▸ **What is needed**
Please give back only the lines below from the one containing "intros _. destruct" to the one containing "assert (0 <", each repeated word for word, both ends included.

▸ **Data for processing**
__________

Lemma acceptance_positive inp R L sats :
  evaluateSendAcceptance inp = Accept R L → ac_invoiceAmountSats inp = of_Z sats → 0 < sats.
Proof.
  unfold evaluateSendAcceptance. intros He Hs. rewrite Hs in He. destruct (negb (String.eqb _ _)); [done|].
  destruct (_ || num_le (of_Z sats) (of_Z 0)) eqn:Hz; [done|]. clear He.
  apply orb_false_iff in Hz as [_ Hz]. rewrite num_le_of_Z in Hz. by bool_to_prop.
Qed.

(** A live receive row is coupled to exactly on its own invoice. *)
Lemma coupled_exactly enforce inv coupled deadline :
  decodeInvoiceWithPolicy (rawInvoice req) denylist enforce = Ok inv → coupling_safe coupled inv deadline →
  bool_decide (is_Some coupled) =
    match coupled with Some c => sameInvoice (rawInvoice req) (coupled_invoice c) | None => false end.
Proof.
  intros Hd Hc. destruct coupled as [c|]; [|done]. destruct Hc as (_ & Hi & _).
  apply read_back in Hd as [Hr _]. unfold sameInvoice. symmetry. apply bool_decide_eq_true. congruence.
Qed.

(** The promise, out of what the stages establish. *)
Lemma promise_kept enforce inv refundPk coupled quotedAt refund0 lockupDeadline deadline others i q :
  (∀ s bytes, arkAddressDecode s = Some bytes → Forall is_byte bytes) →
  let exact := match coupled with Some c => sameInvoice (rawInvoice req) (coupled_invoice c) | None => false end in
  enforce = negb exact →
  decodeInvoiceWithPolicy (rawInvoice req) denylist enforce = Ok inv →
  refundDestination ark (refundAddress req) = Some refundPk →
  evaluateSendAcceptance (acceptanceInput deps exact inv quotedAt) = Accept refund0 lockupDeadline →
  refund0 ≤ deadline → (exact = false → refund0 = deadline) →
  accepted_row inv refundPk coupled quotedAt deadline others i q →
  ln_promise others lockupDeadline i q.
Proof.
  intros Hbytes exact -> Hd Hdest Hacc Hle Heq (ladder & Hladder & Hc & lockup & routing & Hlock & Hr0 & Hr1 & Hrow).
  destruct Hrow as (locktime & moment & Hq & Hm & Hfree).
  pose proof (refundDestination_bytes _ _ _ Hbytes Hdest) as Hpk.
  destruct (quoteCandidate_rebuilds _ _ _ _ _ _ _ _ _ i Hpk Hq)
    as ((receiverPk & c & Hrpk & Hc' & Hre) & H1 & H2 & H3 & H4 & H5 & H6 & H7 & H8 & H9 & H10).
  rewrite (coupled_exactly _ _ _ _ Hd Hc) in H10. fold exact in H10.
  split; [|done|by exists receiverPk, refundPk, c].
  exists exact, inv, quotedAt, refund0, deadline, ladder. rewrite H1, H2, H3, H4, H5, H6, H7, H8, H9, H10.
  split_and!; try done; [by exists moment|].
  pose proof (coupled_exactly _ _ _ _ Hd Hc) as Hex. fold exact in Hex.
  destruct exact; [|by exists routing]. split; [done|]. destruct coupled as [r|]; [|done].
  destruct Hc as (Hs & Hi & m & Hw). by exists r, m.
Qed.

(** ** The quote *)

Definition LnQuoted (d : SendDb) (a : AdmissionControl) (o : Opened) (out : LnQuoteOutcome) (w : W) : Prop :=
  unchanged a (q_adm w) ∧
  match out with
  | LnAccepted row lockupDeadline => ∃ i q at_,
      row = mkRow i LnSend.quoted at_ at_ q ∅ ∧ rows (q_db w) = rows d ++ [row] ∧
      ln_promise (rows d) lockupDeadline i q
  | LnRefused _ => rows (q_db w) = rows d ∧ q_open w = o
  end.
Lemma At_LnRefused d a o reason w : At d a o w → LnQuoted d a o (LnRefused reason) w.
Proof. intros (Hd & Ha & Ho). unfold LnQuoted. rewrite Hd, Ha, Ho. by split. Qed.

Lemma coupledDeadline_spec coupled refund d a o :
  qtriple (At d a o) (coupledDeadline deps coupled refund)
    (λ r w, At d a o w ∧ refund ≤ r ∧ (coupled = None → refund = r)) (λ _, Clean a o).
Proof.
  unfold coupledDeadline. destruct coupled as [c|]; [|by apply q_ret].
  eapply q_bind; [apply quoted_refundDeadline_spec|]. intros receive. apply q_pure. intros _.
  apply q_ret. intros w Hw. split_and!; [done|lia|done].
Qed.

Lemma lnQuote_spec d a o :
  (∀ s bytes, arkAddressDecode s = Some bytes → Forall is_byte bytes) →
  adm_wf a → corridor_fee (ln_fee deps) →
  qtriple (At d a o) (sendQuote deps req) (LnQuoted d a o) (λ _, Failed a o).
Proof.
  intros Hbytes Hwf Hfee. unfold sendQuote.
  eapply q_bind; [by apply q_lifted; intros; eapply Clean_Failed, At_Clean|]. intros hash. apply q_pure. intros _.
  eapply q_bind; [eapply q_conseq; [apply liveReceive_at|done|intros ? ? HP; exact HP|intros e w Hw; by apply Clean_Failed, (At_Clean d)]|].
  intros candidate.
  set (exact := match candidate with Some c => sameInvoice (rawInvoice req) (coupled_invoice c) | None => false end).
  eapply q_bind; [by apply q_lifted; intros; eapply Clean_Failed, At_Clean|]. intros inv. apply q_pure. intros Hd.
  assert (decodeInvoiceWithPolicy (rawInvoice req) denylist (negb exact) = Ok inv) as Hdec by (by case_match; simplify_eq).
  clear Hd. eapply (q_bind _ _ _ (λ _, At d a o)); [unfold reportDropped; case_match; [by apply q_ret|by apply q_look]|].
  intros _. destruct (refundDestination _ _) as [refundPk|] eqn:Hdest; [|by apply q_ret; intros; apply At_LnRefused].
  eapply q_bind; [by apply (q_look QClock (At d a o) d a o)|]. intros quotedAt.
  destruct (evaluateSendAcceptance _) as [refund0 lockupDeadline|reason] eqn:Hacc;
    [|by apply q_ret; intros; apply At_LnRefused].
  assert (0 < decoded_amountSats inv) as Hamount by by eapply acceptance_positive.
  eapply q_bind; [eapply q_conseq; [apply coupledDeadline_spec|done|intros ? ? HP; exact HP|]|].
  { intros e w. apply Clean_Failed. }
  intros deadline. apply q_pure. intros [Hle Heq].
  eapply q_bind; [by apply (quoteAccepted_spec inv refundPk candidate quotedAt deadline d a o)|].
  intros out. apply q_ret. intros w [Ha Hout]. split; [done|]. destruct out as [row|reason]; [|done].
  destruct Hout as (i & q & at_ & Hrow & Hrows & _ & Hgood). exists i, q, at_. split_and!; [done|done|].
  eapply promise_kept; try done. intros He. apply Heq. fold exact in He. by rewrite He.
Qed.
End quote.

__________

▸ **Answer for this exercise**
  intros _. destruct (refundDestination _ _) as [refundPk|] eqn:Hdest; [|by apply q_ret; intros; apply At_LnRefused].
  eapply q_bind; [by apply (q_look QClock (At d a o) d a o)|]. intros quotedAt.
  destruct (evaluateSendAcceptance _) as [refund0 lockupDeadline|reason] eqn:Hacc;
    [|by apply q_ret; intros; apply At_LnRefused].
  assert (0 < decoded_amountSats inv) as Hamount by by eapply acceptance_positive.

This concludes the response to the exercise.